Additionally, the patients’ perception of their provider has a great influence on whether he or she seeks care. One reason for this is that obese individuals are embarrassed or feel like their providers have negative perceptions about them due to their weight. Patients have reported embarrassment with getting weighed at each visit, needing larger equipment to perform general exams, and feeling disrespected because of their size [25]. Because of these feelings, preventive services, such as mammograms and Pap smears may be delayed or avoided in obese women compared to their non-obese counterparts [18,26,27]. Unfortunately, delays in these services could lead to life-threatening consequences and poorer overall health outcomes.

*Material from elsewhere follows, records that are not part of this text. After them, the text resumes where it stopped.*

Lemma unregister_returns {ER : EtcdRemoves E} a l s D :
  plain l → NoDup l → dir_rep (etcd_view (se_etcd s)) D →
  (∀ p, p ∈ l → (p.1, p.2, a) ∈ dir_hosts D) →
  ∃ s', runs (forM l (λ p, with_etcd (RemoveSearcherHost p.1 p.2 a))) s () s'.
Proof.
  intros Hl. revert s D. induction Hl as [|p l [Hi Hs] Hl IH]; intros s D Hnd HD Hin.
  { exists s. apply runs_ret. }
  apply NoDup_cons in Hnd as [Hp Hnd].
  destruct (etcd_rm (se_etcd s) (host_key p.1 p.2 a)) as [e ok] eqn:Ee.
  assert (ok = true) as ->.
  { pose proof (up_rm (se_etcd s) (host_key p.1 p.2 a)) as H. rewrite Ee in H. apply H.
    exists a. apply (dr_key _ _ HD). left. exists p.1, p.2, a. split; [|done]. apply Hin. by left. }
  assert (runs (RemoveSearcherHost p.1 p.2 a) (se_etcd s) () e) as Hr
    by (unfold runs, RemoveSearcherHost, RemoveElement; by rewrite Ee).
  destruct (IH (se_set_etcd e s) _ Hnd (RemoveSearcherHost_runs p.1 p.2 Hi Hs a _ _ D HD Hr)) as [s' Hr'].
  { intros p' Hp'. simpl. apply elem_of_difference. split; [apply Hin; by right|].
    rewrite elem_of_singleton. intros [= H1 H2]. apply Hp. by rewrite (injective_projections _ _ H1 H2) in Hp'. }
  exists s'. simpl. eapply runs_bind; [|exact Hr']. by apply (runs_zoom se_etcd se_set_etcd).
Qed.

Lemma NoDup_served s : NoDup (served s).
Proof.
  unfold served. apply NoDup_bind.
  - intros [i1 m1] [i2 m2] q H1 H2 (p1 & Hq1 & _)%list_elem_of_bind (p2 & Hq2 & _)%list_elem_of_bind.
    apply list_elem_of_singleton in Hq1, Hq2. simpl in *. assert (i1 = i2) as -> by congruence.
    apply elem_of_std_iter in H1, H2. congruence.
  - intros [i m] _. simpl. apply NoDup_bind.
    + intros [x1 ix1] [x2 ix2] q H1 H2 Hq1%list_elem_of_singleton Hq2%list_elem_of_singleton.
      simpl in *. assert (x1 = x2) as -> by congruence. apply elem_of_std_iter in H1, H2. congruence.
    + intros [x ix] _. apply NoDup_singleton.
    + apply NoDup_std_iter.
  - apply NoDup_std_iter.
Qed.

A study performed by Teachman and Brownell [28] found that healthcare providers have strong implicit negative attitudes and stereotypes of obese individuals. The same study indicated that providers associated bad and lazy with obesity and described normal weight individuals as good and motivated. Additionally, body mass index (BMI) and physician respect are inversely related but also that a higher BMI invokes a negative estimation of the patient by the provider [29]. Furthermore, only 56% primary care physicians felt competent in treating obesity [30]. In another study, physicians did feel capable of managing patients with obesity under-utilized tools to promote healthy changes in their patients’ lifestyles [31]. They physicians felt that weight and obesity management is exasperating and unsatisfying professionally and that many believed patients were unmotivated to make behavioral changes [31]. Furthermore, tools to help promote healthy changes were underutilized with patients. These biases held by providers and other healthcare professionals could negatively affect clinical judgment, as well as, discourage obese people from seeking care [12,14,22].

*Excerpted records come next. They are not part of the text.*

(* ===== verification/Writer.v ===== *)
(** * The writer (app/src/Writer.cpp, SearcherClient.cpp)

    A writer keeps one index per shard etcd lists for the indexes it is
    configured with. A write request goes to the shard whose searchers answer
    fastest. When an index reports new or merged segments its callback posts a
    task; the single thread of [callback_runner] runs tasks one by one, taking
    the same lock as the requests: it uploads the segments, deletes the merged
    ones and tells the shard's searchers. So the writer is a state machine
    whose steps are a request or the next task. *)

From S2P Require Import Prelude Cxx Floats BinaryIO StorageClient Faiss TopK IBaseIndex Segment.
From S2P Require Import IIndex Index IndexFactory Merging Stats EtcdClient Prometheus Coordinator Searcher.

Record WriteRequest := WriteReq {
  wq_vector_data : list f32;
  wq_id : string;
  wq_attributes : gmap string string;
}.

(** [grpc::Status] as the handlers use it. *)
Inductive status := StatusOK | INVALID_ARGUMENT (msg : string).

Class GrpcUpdate := {
  unet : Type;
  (** [stub_->ProcessUpdateRequest] to the server at an address: whether the
      status is ok *)
  rpc_update : unet → string → UpdateRequest → unet * bool;
}.

(** What the callback of shard [tk_shard] of [tk_index] captured. *)
Record task := Task {
  tk_ids : list Z;
  tk_segs : list loc;
  tk_index : string;
  tk_shard : string;
}.

Record writer `{E : Etcd} `{P : PromLib} `{S : S3} `{J : Json} `{U : GrpcUpdate} (T : Type) := Wr {
  indexes_create_agrs : gmap string json;
  wr_shards : gmap string (gmap string index_state);
  wr_proc : proc T;
  wr_etcd : kv;
  wr_storage : storage S;
  wr_prom : PrometheusExposer P;
  wr_net : unet;
  callback_runner : list task;
}.
Arguments writer _ _ _ _ _ _ : clear implicits.
Arguments Wr {_ _ _ _ _ _} _ _ _ _ _ _ _ _.
Arguments indexes_create_agrs {_ _ _ _ _ _} _.
Arguments wr_shards {_ _ _ _ _ _} _.
Arguments wr_proc {_ _ _ _ _ _} _.
Arguments wr_etcd {_ _ _ _ _ _} _.
Arguments wr_storage {_ _ _ _ _ _} _.
Arguments wr_prom {_ _ _ _ _ _} _.
Arguments wr_net {_ _ _ _ _ _} _.
Arguments callback_runner {_ _ _ _ _ _} _.

Section writer.
Context `{SL : StdLib} {E : Etcd} {DT : DoubleText} {P : PromLib} {S3 : S3} {J : Json}
  {U : GrpcUpdate} {T : Type} `{B : IBaseIndex T}.
Abbreviation state := (writer E P S3 J U T).
Implicit Types s : state.

Definition wr_set_shards (m : gmap string (gmap string index_state)) s : state :=
  Wr (indexes_create_agrs s) m (wr_proc s) (wr_etcd s) (wr_storage s) (wr_prom s) (wr_net s)
     (callback_runner s).
Definition wr_set_proc (p : proc T) s : state :=
  Wr (indexes_create_agrs s) (wr_shards s) p (wr_etcd s) (wr_storage s) (wr_prom s) (wr_net s)
     (callback_runner s).
Definition wr_set_etcd (e : kv) s : state :=
  Wr (indexes_create_agrs s) (wr_shards s) (wr_proc s) e (wr_storage s) (wr_prom s) (wr_net s)
     (callback_runner s).
Definition wr_set_storage (x : storage S3) s : state :=
  Wr (indexes_create_agrs s) (wr_shards s) (wr_proc s) (wr_etcd s) x (wr_prom s) (wr_net s)
     (callback_runner s).
Definition wr_set_prom (p : PrometheusExposer P) s : state :=
  Wr (indexes_create_agrs s) (wr_shards s) (wr_proc s) (wr_etcd s) (wr_storage s) p (wr_net s)
     (callback_runner s).
Definition wr_set_net (n : unet) s : state :=
  Wr (indexes_create_agrs s) (wr_shards s) (wr_proc s) (wr_etcd s) (wr_storage s) (wr_prom s) n
     (callback_runner s).
Definition wr_set_tasks (q : list task) s : state :=
  Wr (indexes_create_agrs s) (wr_shards s) (wr_proc s) (wr_etcd s) (wr_storage s) (wr_prom s)
     (wr_net s) q.
Definition wr_set_config (m : gmap string json) s : state :=
  Wr m (wr_shards s) (wr_proc s) (wr_etcd s) (wr_storage s) (wr_prom s) (wr_net s)
     (callback_runner s).

Definition on_wr_etcd {A} (m : M kv A) : M state A := zoom wr_etcd wr_set_etcd m.
Definition on_wr_storage {A} (m : M (storage S3) A) : M state A :=
  zoom wr_storage wr_set_storage m.
Definition on_wr_proc {A} (m : M (proc T) A) : M state A := zoom wr_proc wr_set_proc m.
Definition on_wr_prom (f : PrometheusExposer P → PrometheusExposer P) : M state () :=
  modify (λ s, wr_set_prom (f (wr_prom s)) s).

(** [indexUpdateCallback]: the task is only posted here. *)
Definition post (index_id shard_id : string) (e : event) (s : state) : state :=
  wr_set_tasks (callback_runner s ++ [Task (ev_erased e) (ev_inserted e) index_id shard_id]) s.

(** [shards[index_id][shard_id]->...], with the callbacks the call makes. *)
Definition on_index {A} (index_id shard_id : string) (m : M (st T) A) : M state A := λ s,
  match wr_shards s !! index_id ≫= λ x, x !! shard_id with
  | None => (s, Undef NullDeref)
  | Some i =>
    let '(s', o) := m (St (wr_proc s) i []) in
    (foldl (λ s e, post index_id shard_id e s)
       (wr_set_shards (put2 index_id shard_id (st_idx s') (wr_shards s))
         (wr_set_proc (st_proc s') s)) (st_log s'), o)
  end.

(** ** updateIndexesState *)

Definition shards_of (index_id : string) s : gmap string index_state :=
  default ∅ (wr_shards s !! index_id).

Definition create_shard (index_id : string) (config : json) (shard_id : string) : M state () :=
  i ← on_wr_proc (CreateIndex config);
  modify (λ s, wr_set_shards (put2 index_id shard_id (set_callback i true) (wr_shards s)) s).

(** One iteration of the loop over [indexes_create_agrs]. *)
Definition update_index (index_id : string) (index_config : json) : M state () :=
  shard_ids_vec ← on_wr_etcd (ListShardIds index_id);
  let shard_ids := str_set shard_ids_vec in
  if decide (shard_ids_vec = []) then
    modify (λ s, wr_set_shards (delete index_id (wr_shards s)) s)
  else
    found ← gets (λ s, wr_shards s !! index_id);
    (match found with
     | Some _ => mret ()
     | None =>
       _ ← on_wr_storage (createBucket index_id);
       modify (λ s, wr_set_shards (<[index_id := ∅]> (wr_shards s)) s)
     end);;
    have ← gets (shards_of index_id);
    let to_del := filter (λ x, x ∉ shard_ids) (std_iter have).*1 in
    let to_add := filter (λ x, have !! x = None) shard_ids in
    forM to_del (λ x, modify (λ s,
      wr_set_shards (<[index_id := delete x (shards_of index_id s)]> (wr_shards s)) s));;
    forM to_add (create_shard index_id index_config).

Definition updateIndexesState : M state () :=
  configs ← gets (λ s, std_iter (indexes_create_agrs s));
  forM configs (λ p, update_index p.1 p.2).

(** The constructor, from the state the members are initialised to. *)
Definition add_config (item : json) : M state () :=
  index_id ← liftO (string_at item "id");
  modify (λ s, wr_set_config (<[index_id := item]> (indexes_create_agrs s)) s).
Definition WriterImpl (indexes_config : json) : M state () :=
  _ ← on_wr_storage (logIn "user" "password");
  forM (json_items indexes_config) add_config;;
  updateIndexesState.

(** ** chooseShard *)

(** [best]: the shard found so far and its time. *)
Fixpoint choose (index_id : string) (ids : list string) (best : option (string * f64)) :
    M state (option (string * f64)) :=
  match ids with
  | [] => mret best
  | x :: ids =>
    t ← on_wr_etcd (GetSearcherAverageResponseTime index_id x);
    choose index_id ids
      (match best with
       | None => Some (x, t)
       | Some (y, min_time) => if flt t min_time then Some (x, t) else Some (y, min_time)
       end)
  end.

Definition chooseShard (index_id : string) : M state string :=
  modify (λ s, wr_set_shards (<[index_id := shards_of index_id s]> (wr_shards s)) s);;
  ids ← gets (λ s, (std_iter (shards_of index_id s)).*1);
  best ← choose index_id ids None;
  mret (match best with Some (x, _) => x | None => "" end).

(** ** ProcessWriteRequest *)

(** [GetGaugeValue<size_t>("vectors_count", labels)], 0 when absent. *)
Definition vectors_count (l : labels) : M state Z := λ s,
  let '(p, v) := GetGaugeValue "vectors_count" l (wr_prom s) in
  (wr_set_prom p s, match v with Some v => f64_to_u64 v | None => Ok 0%Z end).

Definition ProcessWriteRequest (rq : WriteRequest) : M state status :=
  on_wr_prom (IncrementCounter "requests_count" (f64_of_Z 1) ∅);;
  updateIndexesState;;
  match wq_attributes rq !! "index-id" with
  | None => mret (INVALID_ARGUMENT "Missing index id")
  | Some index_id =>
    found ← gets (λ s, wr_shards s !! index_id);
    match found with
    | None => mret (INVALID_ARGUMENT "Wrong index id")
    | Some _ =>
      shard_id ← chooseShard index_id;
      let l := shard_labels index_id shard_id in
      vec_cnt ← vectors_count l;
      match wq_attributes rq !! "delete" with
      | None =>
        on_index index_id shard_id (add 1 [wq_id rq] (wq_vector_data rq));;
        on_wr_prom (SetGauge "vectors_count" (f64_of_Z (u64_add vec_cnt 1)) l);;
        mret StatusOK
      | Some _ =>
        on_index index_id index_id (erase 1 [wq_id rq]);;
        on_wr_prom (SetGauge "vectors_count" (f64_of_Z (u64_sub vec_cnt 1)) l);;
        mret StatusOK
      end
    end
  end.

(** ** Tasks *)

Definition wr_deref (l : loc) : M state (segment T) := λ s,
  match heap (wr_proc s) !! l with
  | Some sg => (s, Ok sg)
  | None => (s, Undef NullDeref)
  end.

(** The segment is serialized as it is when the task runs. *)
Definition upload (index_id : string) (l : loc) : M state Z :=
  sg ← wr_deref l;
  let name := to_string_u64 (getID sg) in
  modify (λ s, wr_set_storage (with_dir (wr_storage s)
    (SerializeSegment_file (st_dir (wr_storage s)) name sg)) s);;
  _ ← on_wr_storage (putObject index_id name);
  on_wr_storage (remove_file name);;
  mret (getID sg).

Fixpoint upload_all (index_id : string) (ls : list loc) : M state (list Z) :=
  match ls with
  | [] => mret []
  | l :: ls => k ← upload index_id l; ks ← upload_all index_id ls; mret (k :: ks)
  end.

(** [SearcherClient::updateIndex] *)
Definition updateIndex (rq : UpdateRequest) (host : string) : M state () := λ s,
  let '(n, ok) := rpc_update (wr_net s) host rq in
  (wr_set_net n s,
   if ok : bool then Ok () else Throw (RuntimeError "Error while processing request. gRPC status code: ")).

(** The body of the task; an exception leaves the thread and ends the
    process. *)
Definition run_task (t : task) : M state () :=
  on_wr_prom (IncrementCounter "callback_calls_count" (f64_of_Z 1)
                (shard_labels (tk_index t) (tk_shard t)));;
  added ← upload_all (tk_index t) (tk_segs t);
  forM (tk_ids t) (λ k, _ ← on_wr_storage (delObject (tk_index t) (to_string_u64 k)); mret ());;
  hosts ← on_wr_etcd (ListSearcherHosts (tk_index t) (Some (tk_shard t)));
  forM hosts (updateIndex (UpdateReq added (tk_ids t) (tk_index t) (tk_shard t))).

(** The destructor: [callback_runner.join()] waits for the one thread of the
    pool to run what was posted, in order. *)
Fixpoint run_tasks (ts : list task) : M state () :=
  match ts with
  | [] => mret ()
  | t :: ts => modify (wr_set_tasks ts);; run_task t;; run_tasks ts
  end.
Definition WriterImpl_destroy : M state () := ts ← gets callback_runner; run_tasks ts.

(** ** The state machine *)

Inductive wr_step : state → state → Prop :=
  | step_request s rq r s' : runs (ProcessWriteRequest rq) s r s' → wr_step s s'
  | step_task s t q s' :
    callback_runner s = t :: q → runs (run_task t) (wr_set_tasks q s) () s' → wr_step s s'.
End writer.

In medical training, providers are taught to remain objective while maintaining awareness of their own personal biases in order to provide patient-centered care. However, research indicates this is quite the opposite in managing obese and overweight patients. This bias is widespread across allied healthcare fields including physicians, nurses, physician assistants, mental health disciplines, and physiotherapists, and dieticians [13,14,17,32]. In one study, nurses thought that obese persons were unsuccessful, overindulgent, lazy and experience unresolved anger [14]. The same study revealed that some nurses feel uncomfortable caring for obese patients. Another study found that medical doctors have a weight-bias that is as pervasive as the general public, which can lead to both verbal and non-verbal barriers in patient care [13]. Furthermore, this bias is prevalent among physicians that are overweight or obese, possibly indicating another danger of internalized stigmas.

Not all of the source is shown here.